Por Justificando
, noLeonel Brizola, um dos maiores políticos do Brasil, demonizado pela mídia, era entrevistado, salvo erro de memória, curiosamente, pelo programa da TV Cultura, Roda-Viva, em uma época em que era efetivamente jornalístico, quando lhe foi perguntado sobre o exílio, sobre o que seria ser exilado, ao que respondeu, sem pestanejar, que não desejaria o exílio “sequer ao general que me expulsou do país”. A resposta foi grandiosa, na medida em que deixou claro o estadista, que sabia separar a dor e o ressentimento.
Lembrei-me de Brizola ao me deparar com o que ficou da proposta do AI-6 levado por parte do MPF e seus acólitos deslumbrados ao Congresso Nacional.
O pacote que ficou, com o abuso de autoridade repaginado – diferentemente da proposta apresentada ao Senado, por Rubens Requião, em grande parte, incensurável, queiram ou não os juízes e promotores, assunto para outra hora – não merece aplausos e contém os mesmos desvios autoritários, que maculavam o pacote ditatorial.
Por mais que seja aterrorizante que uma menina tenha sido posta, mediante ordem judicial, em uma cadeia degradante e degradada com homens, lá atirados feito feras e tenha sido estuprada a um nível nunca antes visto, por mais que seja odioso pensar que Sua Excelência foi aposentada e vive com impostos recolhidos, inclusive da menina e de sua família, por mais que seja aterrorizante pensar que um juiz, que se tornou estrela midiática, que estimula o culto à sua personalidade, ovacionado pelas redes sociais e por um número altíssimo de juízes e promotores, notadamente, que faz da prisão a fonte para obtenção de confissões e acordos de delação premiada, por mais que seja odioso ver o vazamento seletivo de informações, por mais que seja apavorante sentir que, nas cadeias do país, pessoas precisem expor suas entranhas mais íntimas para visitar seus entes queridos, por mais que tenha se tornado corriqueiro ver tristes usuários de entorpecentes tratados como se fossem grandes traficantes, por mais que se tenha incorporado à rotina a prisão de pequenos ladrões, por mais que se vejam negadas as portas da Justiça aos pobres, por mais atrocidades que se vejam todos os dias, nem por isso se justifica que se cometam outras atrocidades, travestidas em tipos penais abertos e de manifesta inconstitucionalidade.

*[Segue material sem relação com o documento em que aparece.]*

(* ===== verification/Session.v ===== *)
(** * proxy.rs: both ends of a session

    The inbound side: the FakeTLS handshake of a client ([accept_inbound_faketls]),
    the 64-byte init read out of it, what was read past the init
    ([PendingData]) and the client's reader and writer.  The outbound side: the
    connection to an upstream MTProto proxy ([connect_mtproto_upstream]).

    A TCP connection is [tcp]: the bytes still to arrive before end of stream,
    the sizes the socket will cut reads into, the bytes written, and how many
    more can be written before the connection breaks. *)
From Stdlib Require Import String.
From S2P Require Import Prelude Text CryptoApi Crypto FakeTls Config.

Local Open Scope Z_scope.

Definition RELAY_BUF_SIZE : nat := Z.to_nat (16 * 1024).
Definition TLS_READ_HEADROOM : Z := 256.
Definition CLIENT_READ_BUF_SIZE : nat := Z.to_nat (TLS_MAX_RECORD_PAYLOAD + TLS_READ_HEADROOM).

Record tcp : Type := mkTcp {
  t_in : bytes;
  t_cuts : list nat;
  t_out : bytes;
  t_room : nat;
}.

Definition set_in (reader : bytes) (t : tcp) : tcp := mkTcp reader (t_cuts t) (t_out t) (t_room t).

(** [write_all]: [None] once the peer is gone. *)
Definition tcp_write_all (t : tcp) (data : bytes) : option tcp :=
  if (length data <=? t_room t)%nat
  then Some (mkTcp (t_in t) (t_cuts t) (t_out t ++ data) (t_room t - length data))
  else None.

(** [read(&mut buf)]: at least one byte unless the stream ended, never more
    than the buffer holds or the socket has ready; [Ok(0)] is the empty list. *)
Definition tcp_read (buf_len : nat) (t : tcp) : bytes * tcp :=
  let ready := match t_cuts t with [] => length (t_in t) | c :: _ => S c end in
  let n := Nat.min buf_len ready in
  (take n (t_in t), mkTcp (drop n (t_in t)) (tail (t_cuts t)) (t_out t) (t_room t)).

(** ** PendingData *)
Record PendingData : Type := mkPendingData {
  pd_data : bytes;
  pd_offset : nat;
}.

Definition pending_default : PendingData := mkPendingData [] 0.

(** [buf[..n]] of the [Some(n)] the source returns. *)
Definition pending_read (buf_len : nat) (p : PendingData) : option bytes * PendingData :=
  if (length (pd_data p) <? pd_offset p)%nat then (None, p)
  else
    match drop (pd_offset p) (pd_data p) with
    | [] => (None, p)
    | remaining =>
        let n := Nat.min buf_len (length remaining) in
        let offset := (pd_offset p + n)%nat in
        (Some (take n remaining),
         if (offset =? length (pd_data p))%nat then mkPendingData [] 0
         else mkPendingData (pd_data p) offset)
    end.

(** ** The client's reader and writer *)
Inductive ClientReader : Type :=
| PlainReader (reader : tcp)
| FakeTlsReader (reader : tcp) (pending : PendingData).

Inductive ClientWriter : Type :=
| PlainWriter (writer : tcp)
| FakeTlsWriter (writer : tcp).

Section session.
Context {C : Crypto}.
Local Open Scope run_scope.

Definition client_read (buf_len : nat) (r : ClientReader) : run (bytes * ClientReader) :=
  match r with
  | PlainReader reader =>
      let '(data, reader) := tcp_read buf_len reader in Done (data, PlainReader reader)
  | FakeTlsReader reader pending =>
      match pending_read buf_len pending with
      | (Some data, pending) => Done (data, FakeTlsReader reader pending)
      | (None, pending) =>
          let! (data, rest) := read_tls_appdata (Z.of_nat buf_len) (t_in reader) in
          Done (data, FakeTlsReader (set_in rest reader) pending)
      end
  end.

(** [ClientReader::drain]: the raw stream is copied to nowhere until it ends. *)
Definition client_drain (r : ClientReader) : tcp :=
  match r with PlainReader t | FakeTlsReader t _ => set_in [] t end.
(** C17. A WebSocket session, with its two directions interleaved in any order and
    the slower one cancelled, in the middle of a write if it is in one.  It ends after a bounded number of steps and is
    never stuck before; at any moment each direction has delivered a prefix of
    what it would deliver alone; and at the end the direction that closed the
    session has delivered all of it: every message, the flush and the close
    frame, and the exact byte count, when the client closed it, and everything
    Telegram sent when the upstream did. *)
Theorem ws_session_joined framing proto relay_init cc reader writer ws_sink ws_source :
  reader_ok reader -> bytes_ok (reader_bytes reader) ->
  let start := ws_bridge framing proto relay_init cc reader writer ws_sink ws_source in
  exists s' up writer' down,
    ws_upload usize_max framing proto relay_init cc reader ws_sink = Done (s', up) /\
    ws_download cc ws_source writer = Done (writer', down) /\
    (exists bound, forall k j, nsteps join_step k start j -> (k <= bound)%nat) /\
    forall j, rtc join_step start j ->
      match j with
      | Running u d => (exists j', join_step j j') /\
          sk_sent (wu_sink u) `prefix_of` sk_sent s' /\ written (wd_writer d) `prefix_of` written writer'
      | Closed Client u d => wu_sink u = s' /\ wu_bytes u = up /\ written (wd_writer d) `prefix_of` written writer'
      | Closed Upstream u d => wd_writer d = writer' /\ wd_bytes d = down /\ sk_sent (wu_sink u) `prefix_of` sk_sent s'
      end.
Proof.
  intros Hr Hb start.
  destruct (ws_upload_total usize_max Husize framing proto relay_init cc reader ws_sink Hr Hb) as (s' & up & Eu & _).
  destruct (ws_download_total cc ws_source writer) as [[writer' down] Ed].
  exists s', up, writer', down. split; [done|]. split; [done|].
  destruct (rtc_ends_in _ _ (ws_upload_runs usize_max _ _ _ _ _ _ _ _ Eu) eq_refl) as [n Hn].
  destruct (download_loop_runs _ _ _ _ _ _ _ Ed) as (sf & df & ef & Hd).
  destruct (rtc_ends_in _ _ Hd eq_refl) as [m Hm].
  destruct (join_session n m _ _ _ _ Hn Hm) as [Hbound Hrun]. split; [exact Hbound|].
  pose proof (rtc_prefix (T := upload_task usize_max) (fun u => sk_sent (wu_sink u)) (upload_grows usize_max)) as Gu.
  pose proof (rtc_prefix (fun d : ws_down => written (wd_writer d)) download_grows) as Gd.
  pose proof (cut_before_prefix _ (upload_grows usize_max) (upload_cut usize_max)) as Cu.
  pose proof (cut_before_prefix _ download_grows download_cut) as Cd.
  intros j Hj. specialize (Hrun j Hj). destruct j as [u d|[] u d].
  - destruct Hrun as (Hp & Hu' & Hd'). split; [exact Hp|]. split; [exact (Gu _ _ Hu')|exact (Gd _ _ Hd')].
  - destruct Hrun as [-> Hd']. split_and!; [done..|exact (Cd _ _ Hd')].
  - destruct Hrun as [-> Hu']. split_and!; [done..|exact (Cu _ _ Hu')].
Qed.
(* ===== verification/Routing.v ===== *)
(** * proxy.rs: the fallback ladder

    [select_upstream] and the rungs it walks, over the process-wide state they
    share with every other connection: the pool, the cooldown maps, the
    round-robin counters and the network.  Around every awaited call the other
    tasks of the process run: [others] is what they do to the state, and
    [OutsideLaws] says that they change the pool only by its own operations. *)
From Stdlib Require Import String.
From S2P Require Import Prelude Text CryptoApi Crypto FakeTls Config WsClient Pool Session Bridge.
From stdpp Require Import list gmap relations.

Local Open Scope Z_scope.

Definition upstream_key (host : text) (port : Z) : text := host ++ txt ":" ++ dec port.

(** [Duration::from_secs]; the clock counts milliseconds. *)
Definition from_secs (s : Z) : Z := 1000 * s.

Record Timeouts : Type := mkTimeouts {
  to_ws_connect : Z;
  to_ws_fail_probe : Z;
  to_ws_fail_cooldown : Z;
  to_ws_redirect_cooldown : Z;
  to_ip_fail_cooldown : Z;
  to_handshake : Z;
  to_tcp_fallback : Z;
  to_upstream_connect : Z;
  to_upstream_fail_cooldown : Z;
  to_cf_connect : Z;
  to_cf_fail_cooldown : Z;
}.

Definition timeouts_from_config (c : Config) : Timeouts :=
  mkTimeouts (from_secs (c_ws_connect_timeout c)) (from_secs (c_ws_fail_probe_timeout c))
    (from_secs (c_ws_fail_cooldown c)) (from_secs (c_ws_redirect_cooldown c))
    (from_secs (c_ip_fail_cooldown c)) (from_secs (c_handshake_timeout c))
    (from_secs (c_tcp_fallback_timeout c)) (from_secs (c_upstream_connect_timeout c))
    (from_secs (c_upstream_fail_cooldown c)) (from_secs (c_cf_connect_timeout c))
    (from_secs (c_cf_fail_cooldown c)).

Section balance.
Context (usize_max : Z).

(** The offset and the counter after [fetch_add(1)]. *)
Definition balance_offset (domains : list text) (enabled : bool) (counter : Z) : nat * Z :=
  let n := length domains in
  if negb enabled || (n <=? 1)%nat then (0%nat, counter)
  else (Z.to_nat (counter mod Z.of_nat n), if counter =? usize_max then 0 else counter + 1).
End balance.

Definition domain_order (domains : list text) (first : nat) : list text := rotated first domains.

Section routing.
Context {C : Crypto} {N : Network} (usize_max : Z) (has_message : stream -> Z -> bool) (rt : Runtime).
Local Open Scope run_scope.

Inductive Upstream : Type :=
| UpWs (ws : stream) (framing : WsFraming)
| UpMtproto (conn : UpstreamConnection)
| UpTcp (dst : text).

(** The process-wide state; [w_tick] counts the suspension points passed. *)
Record world : Type := mkWorld {
  w_net : net;
  w_pool : WsPool;
  w_ws_fail : CooldownMap (Z * bool);
  w_ip_fail : CooldownMap text;
  w_upstream_fail : CooldownMap text;
  w_cf_worker_fail : CooldownMap text;
  w_cf_balance : Z;
  w_cf_worker_balance : Z;
  w_tick : nat;
}.

(** What the routing code cannot see: the other tasks, the TCP connects to
    upstream proxies, the random generator and the wall clock. *)
Class Outside : Type := {
  others : nat -> world -> world;
  up_connect : nat -> text -> Z -> Z -> option tcp;
  up_random : nat -> bytes;
  wall_clock : nat -> Z;
}.

Record Route : Type := mkRoute {
  r_config : Config;
  r_timeouts : Timeouts;
  r_dc : Z;
  r_is_media : bool;
  r_dc_idx : Z;
  r_proto : ProtoTag;
}.

Definition now (w : world) : Z := n_now (w_net w).

Definition set_net (n : net) (w : world) : world :=
  mkWorld n (w_pool w) (w_ws_fail w) (w_ip_fail w) (w_upstream_fail w) (w_cf_worker_fail w)
    (w_cf_balance w) (w_cf_worker_balance w) (w_tick w).
Definition set_pool (p : WsPool) (w : world) : world :=
  mkWorld (w_net w) p (w_ws_fail w) (w_ip_fail w) (w_upstream_fail w) (w_cf_worker_fail w)
    (w_cf_balance w) (w_cf_worker_balance w) (w_tick w).
Definition set_ws_fail (m : CooldownMap (Z * bool)) (w : world) : world :=
  mkWorld (w_net w) (w_pool w) m (w_ip_fail w) (w_upstream_fail w) (w_cf_worker_fail w)
    (w_cf_balance w) (w_cf_worker_balance w) (w_tick w).
Definition set_ip_fail (m : CooldownMap text) (w : world) : world :=
  mkWorld (w_net w) (w_pool w) (w_ws_fail w) m (w_upstream_fail w) (w_cf_worker_fail w)
    (w_cf_balance w) (w_cf_worker_balance w) (w_tick w).
Definition set_upstream_fail (m : CooldownMap text) (w : world) : world :=
  mkWorld (w_net w) (w_pool w) (w_ws_fail w) (w_ip_fail w) m (w_cf_worker_fail w)
    (w_cf_balance w) (w_cf_worker_balance w) (w_tick w).
Definition set_cf_worker_fail (m : CooldownMap text) (w : world) : world :=
  mkWorld (w_net w) (w_pool w) (w_ws_fail w) (w_ip_fail w) (w_upstream_fail w) m
    (w_cf_balance w) (w_cf_worker_balance w) (w_tick w).
Definition set_cf_balance (n : Z) (w : world) : world :=
  mkWorld (w_net w) (w_pool w) (w_ws_fail w) (w_ip_fail w) (w_upstream_fail w) (w_cf_worker_fail w)
    n (w_cf_worker_balance w) (w_tick w).
Definition set_cf_worker_balance (n : Z) (w : world) : world :=
  mkWorld (w_net w) (w_pool w) (w_ws_fail w) (w_ip_fail w) (w_upstream_fail w) (w_cf_worker_fail w)
    (w_cf_balance w) n (w_tick w).

Context {O : Outside}.

(** The other tasks run. *)
Definition yield (w : world) : world :=
  others (w_tick w)
    (mkWorld (w_net w) (w_pool w) (w_ws_fail w) (w_ip_fail w) (w_upstream_fail w) (w_cf_worker_fail w)
       (w_cf_balance w) (w_cf_worker_balance w) (S (w_tick w))).

(** [.await] of an operation on the pool and of a connect. *)
Definition await_pool {A} (f : Z -> WsPool -> A * WsPool) (w : world) : A * world :=
  let w := yield w in
  let '(a, p) := f (now w) (w_pool w) in
  (a, yield (set_pool p w)).

Definition await_net {A} (f : net -> run (A * net)) (w : world) : run (A * world) :=
  let w := yield w in
  let! (a, n) := f (w_net w) in
  Done (a, yield (set_net n w)).

(** ** Cooldowns *)
Definition ws_key (r : Route) : Z * bool := (r_dc r, r_is_media r).

Definition cool_down_ws (r : Route) (all_redirects : bool) (w : world) : world :=
  let cooldown := if all_redirects then to_ws_redirect_cooldown (r_timeouts r)
                  else to_ws_fail_cooldown (r_timeouts r) in
  set_ws_fail (cooldown_set (now w) (ws_key r) cooldown (w_ws_fail w)) w.

Definition cool_down_ip (r : Route) (target_ip : text) (w : world) : world :=
  set_ip_fail (cooldown_set (now w) target_ip (to_ip_fail_cooldown (r_timeouts r)) (w_ip_fail w)) w.

(** ** The direct rung *)
Definition connect_ws (r : Route) (target_ip : text) (sni_override : option text) (w : world)
  : run (WsAttempt * world) :=
  let timeout := if cooldown_active (now w) (ws_key r) (w_ws_fail w)
                 then to_ws_fail_probe (r_timeouts r) else to_ws_connect (r_timeouts r) in
  await_net (fun n => Done (connect_ws_for_dc_with_outbound target_ip (websocket_dc (r_dc r))
                              (r_is_media r) (c_skip_tls_verify (r_config r)) timeout sni_override n)) w.

Definition direct_ws (r : Route) (target_ip : text) (w : world) : run (option stream * world) :=
  let fronting := rt_fronting_domain rt in
  let probing := cooldown_active (now w) (ws_key r) (w_ws_fail w) in
  let! (attempt, w) := connect_ws r target_ip fronting w in
  match at_ws attempt with
  | Some ws =>
      let w := set_ws_fail (cooldown_clear (ws_key r) (w_ws_fail w)) w in
      let w := set_ip_fail (cooldown_clear target_ip (w_ip_fail w)) w in
      Done (Some ws, w)
  | None =>
      let w := cool_down_ws r (at_all_redirects attempt) w in
      let w := if at_connect_timed_out attempt && negb probing then cool_down_ip r target_ip w else w in
      Done (None, w)
  end.

Definition direct_ws_tier (r : Route) (target_ip : text) (w : world) : run (option Upstream * world) :=
  let allow_refill := negb (cooldown_active (now w) target_ip (w_ip_fail w)) in
  let '(pooled, w) := await_pool (fun now p =>
      pool_get has_message (r_dc r) (r_is_media r) target_ip (c_skip_tls_verify (r_config r))
        allow_refill now p) w in
  match pooled with
  | Some ws => Done (Some (UpWs ws Packets), w)
  | None =>
      let! (ws, w) := direct_ws r target_ip w in
      Done (match ws with Some ws => Some (UpWs ws Packets) | None => None end, w)
  end.

(** ** The Cloudflare rungs *)
Definition cf_target (r : Route) (tier : CfTier) (dst domain : text) (rotation : list text) (counter : Z)
  : CfTarget * Z :=
  let '(domain, counter) :=
    if c_cf_balance (r_config r) then
      let '(first, counter) := balance_offset usize_max rotation true counter in
      (default domain (head (domain_order rotation first)), counter)
    else (domain, counter) in
  (mkCfTarget tier (r_dc r) (r_is_media r) dst domain (c_skip_tls_verify (r_config r))
     (to_cf_connect (r_timeouts r)) (c_cf_disable_tls (r_config r)), counter).

Definition cf_opts (r : Route) : CfDialOpts :=
  mkCfDialOpts (rt_cf_ips rt) (c_cf_disable_tls (r_config r)) (to_cf_fail_cooldown (r_timeouts r)).

(** The [for worker_domain in ..] loop. *)
Fixpoint cf_worker_loop (r : Route) (dst : text) (force : bool) (domains : list text) (w : world)
  : run (option stream * world) :=
  match domains with
  | [] => Done (None, w)
  | worker_domain :: domains =>
      if negb force && cooldown_active (now w) worker_domain (w_cf_worker_fail w)
      then cf_worker_loop r dst force domains w
      else
        let! (ws, w) := await_net (connect_cf_worker_ws_for_dc_with_outbound_opts usize_max worker_domain
            dst (r_dc r) (r_is_media r) (c_skip_tls_verify (r_config r)) (to_cf_connect (r_timeouts r))
            (cf_opts r)) w in
        match ws with
        | Some ws =>
            let w := set_cf_worker_fail (cooldown_clear worker_domain (w_cf_worker_fail w)) w in
            let '(target, counter) := cf_target r Worker dst worker_domain
                                        (c_cf_worker_domains (r_config r)) (w_cf_worker_balance w) in
            let w := set_cf_worker_balance counter w in
            Done (Some ws, set_pool (cf_prefetch target (w_pool w)) w)
        | None =>
            cf_worker_loop r dst force domains
              (set_cf_worker_fail (cooldown_set (now w) worker_domain
                 (to_cf_fail_cooldown (r_timeouts r)) (w_cf_worker_fail w)) w)
        end
  end.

Ao criminalizar “proceder de modo incompatível com a honra, dignidade e decoro de suas funções”, art. 8º do Projeto, cria-se uma polícia de costumes, anacrônica, machista, racista, criando um “comportamento-padrão”, algo que somente as ditaduras mais horrendas pensariam em fazer. Dispositivos semelhantes, para fins administrativos, já existem nas leis orgânicas de ambas as instituições e foram tradicionalmente usados para perseguir mulheres, “que não se comportassem como vestais”, ouvi de um corregedor-geral.
Um dispositivo penal dessa indefinição é evidentemente uma afronta à tipicidade e deverá ser proscrito, mas que o seja na atividade parlamentar, reconhecendo-se que sobreleva a essa descrição típica uma garantia constitucional que nos deixa a salvo para fazer ou deixar de fazer tudo o que a lei permite ou não manda.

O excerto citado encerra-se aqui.